• AIM OF THE TASK
Tally the lines in the data that follows that include the word "transaction", and report nothing but the total.

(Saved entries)

+ + + + + + +

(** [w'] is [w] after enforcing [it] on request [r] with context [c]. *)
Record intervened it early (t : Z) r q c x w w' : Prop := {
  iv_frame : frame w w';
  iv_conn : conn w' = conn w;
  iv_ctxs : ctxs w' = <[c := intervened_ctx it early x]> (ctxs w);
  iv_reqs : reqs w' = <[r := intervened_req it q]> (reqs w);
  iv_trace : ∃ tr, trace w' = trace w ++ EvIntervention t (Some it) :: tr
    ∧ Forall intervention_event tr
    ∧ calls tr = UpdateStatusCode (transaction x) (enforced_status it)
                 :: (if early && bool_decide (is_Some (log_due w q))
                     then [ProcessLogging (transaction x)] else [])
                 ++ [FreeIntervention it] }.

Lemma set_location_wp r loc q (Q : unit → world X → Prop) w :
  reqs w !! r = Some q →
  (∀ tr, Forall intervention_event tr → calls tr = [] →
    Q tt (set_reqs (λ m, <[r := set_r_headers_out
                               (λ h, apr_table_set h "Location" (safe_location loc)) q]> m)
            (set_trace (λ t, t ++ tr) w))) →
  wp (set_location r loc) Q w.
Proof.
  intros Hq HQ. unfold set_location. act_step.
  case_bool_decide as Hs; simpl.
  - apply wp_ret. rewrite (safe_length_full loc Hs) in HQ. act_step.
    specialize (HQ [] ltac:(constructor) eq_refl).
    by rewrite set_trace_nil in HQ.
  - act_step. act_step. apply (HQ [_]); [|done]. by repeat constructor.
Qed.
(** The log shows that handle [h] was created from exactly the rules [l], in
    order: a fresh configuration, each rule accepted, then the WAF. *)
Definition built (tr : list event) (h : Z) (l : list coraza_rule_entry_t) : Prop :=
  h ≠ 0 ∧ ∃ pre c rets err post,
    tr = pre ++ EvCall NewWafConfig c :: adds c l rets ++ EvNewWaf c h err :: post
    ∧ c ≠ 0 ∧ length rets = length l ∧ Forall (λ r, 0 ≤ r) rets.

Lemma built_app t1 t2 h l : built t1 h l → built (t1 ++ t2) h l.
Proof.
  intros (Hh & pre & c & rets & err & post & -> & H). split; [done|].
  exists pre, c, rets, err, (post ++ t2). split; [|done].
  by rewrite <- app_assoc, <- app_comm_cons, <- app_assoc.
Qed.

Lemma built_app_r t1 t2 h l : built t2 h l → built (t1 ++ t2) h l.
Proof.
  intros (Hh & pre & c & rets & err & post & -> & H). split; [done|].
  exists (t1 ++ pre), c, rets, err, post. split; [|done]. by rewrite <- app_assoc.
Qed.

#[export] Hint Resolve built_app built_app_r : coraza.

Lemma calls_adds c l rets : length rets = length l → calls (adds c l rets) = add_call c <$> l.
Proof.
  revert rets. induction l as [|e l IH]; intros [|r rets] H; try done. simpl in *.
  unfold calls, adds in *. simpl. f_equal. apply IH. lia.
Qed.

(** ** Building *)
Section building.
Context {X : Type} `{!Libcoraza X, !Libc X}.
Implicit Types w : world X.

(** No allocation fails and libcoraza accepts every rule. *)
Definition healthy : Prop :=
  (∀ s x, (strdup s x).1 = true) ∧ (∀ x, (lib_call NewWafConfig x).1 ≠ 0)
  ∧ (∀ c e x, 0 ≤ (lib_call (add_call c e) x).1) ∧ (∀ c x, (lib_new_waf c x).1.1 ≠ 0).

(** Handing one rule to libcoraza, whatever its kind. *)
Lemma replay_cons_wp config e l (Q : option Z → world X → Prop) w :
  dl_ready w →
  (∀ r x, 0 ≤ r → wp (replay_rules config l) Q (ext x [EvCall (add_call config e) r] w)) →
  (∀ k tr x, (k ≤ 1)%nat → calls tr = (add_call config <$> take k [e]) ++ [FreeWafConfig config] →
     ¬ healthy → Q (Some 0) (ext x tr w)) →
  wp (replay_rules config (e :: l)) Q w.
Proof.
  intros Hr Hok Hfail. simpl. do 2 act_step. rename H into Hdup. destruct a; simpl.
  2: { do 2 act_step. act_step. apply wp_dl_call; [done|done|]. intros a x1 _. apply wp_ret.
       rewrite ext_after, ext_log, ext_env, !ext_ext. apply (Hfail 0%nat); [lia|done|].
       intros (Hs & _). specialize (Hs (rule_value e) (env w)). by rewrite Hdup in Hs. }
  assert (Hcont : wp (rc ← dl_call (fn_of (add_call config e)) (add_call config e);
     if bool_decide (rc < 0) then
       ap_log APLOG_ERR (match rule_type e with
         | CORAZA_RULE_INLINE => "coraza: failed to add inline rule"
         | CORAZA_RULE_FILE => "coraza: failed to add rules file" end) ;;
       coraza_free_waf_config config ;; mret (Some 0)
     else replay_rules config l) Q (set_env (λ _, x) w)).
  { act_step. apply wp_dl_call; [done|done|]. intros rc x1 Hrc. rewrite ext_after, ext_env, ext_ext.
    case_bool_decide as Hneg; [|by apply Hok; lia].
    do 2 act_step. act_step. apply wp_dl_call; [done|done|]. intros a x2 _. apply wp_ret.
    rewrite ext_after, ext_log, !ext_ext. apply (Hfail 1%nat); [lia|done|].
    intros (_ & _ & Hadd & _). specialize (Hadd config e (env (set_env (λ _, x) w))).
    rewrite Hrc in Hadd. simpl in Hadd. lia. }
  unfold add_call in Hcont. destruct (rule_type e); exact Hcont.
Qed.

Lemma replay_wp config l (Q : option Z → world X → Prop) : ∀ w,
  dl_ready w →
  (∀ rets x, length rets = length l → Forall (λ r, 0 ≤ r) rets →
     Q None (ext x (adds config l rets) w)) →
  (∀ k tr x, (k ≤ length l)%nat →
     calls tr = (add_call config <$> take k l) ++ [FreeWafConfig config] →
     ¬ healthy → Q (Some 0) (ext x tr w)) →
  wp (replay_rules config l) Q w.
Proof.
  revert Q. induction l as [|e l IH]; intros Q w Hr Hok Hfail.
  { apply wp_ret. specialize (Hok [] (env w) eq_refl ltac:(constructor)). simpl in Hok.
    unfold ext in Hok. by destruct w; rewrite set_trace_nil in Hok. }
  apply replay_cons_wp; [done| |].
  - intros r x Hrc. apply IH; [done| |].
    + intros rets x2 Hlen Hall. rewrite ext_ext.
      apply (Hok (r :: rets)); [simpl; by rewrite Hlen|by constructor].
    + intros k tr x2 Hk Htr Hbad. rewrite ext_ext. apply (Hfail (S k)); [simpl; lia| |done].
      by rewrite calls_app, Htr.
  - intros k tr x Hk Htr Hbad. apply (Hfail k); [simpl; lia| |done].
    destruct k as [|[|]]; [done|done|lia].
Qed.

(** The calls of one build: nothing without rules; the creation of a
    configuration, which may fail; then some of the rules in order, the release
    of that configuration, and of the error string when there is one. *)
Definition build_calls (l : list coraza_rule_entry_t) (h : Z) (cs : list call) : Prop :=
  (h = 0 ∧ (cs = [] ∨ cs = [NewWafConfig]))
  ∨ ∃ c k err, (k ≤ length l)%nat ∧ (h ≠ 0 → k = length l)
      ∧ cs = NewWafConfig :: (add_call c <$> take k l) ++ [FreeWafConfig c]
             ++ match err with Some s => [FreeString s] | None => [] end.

+ + + + + + +

• WRITTEN SOLUTION
2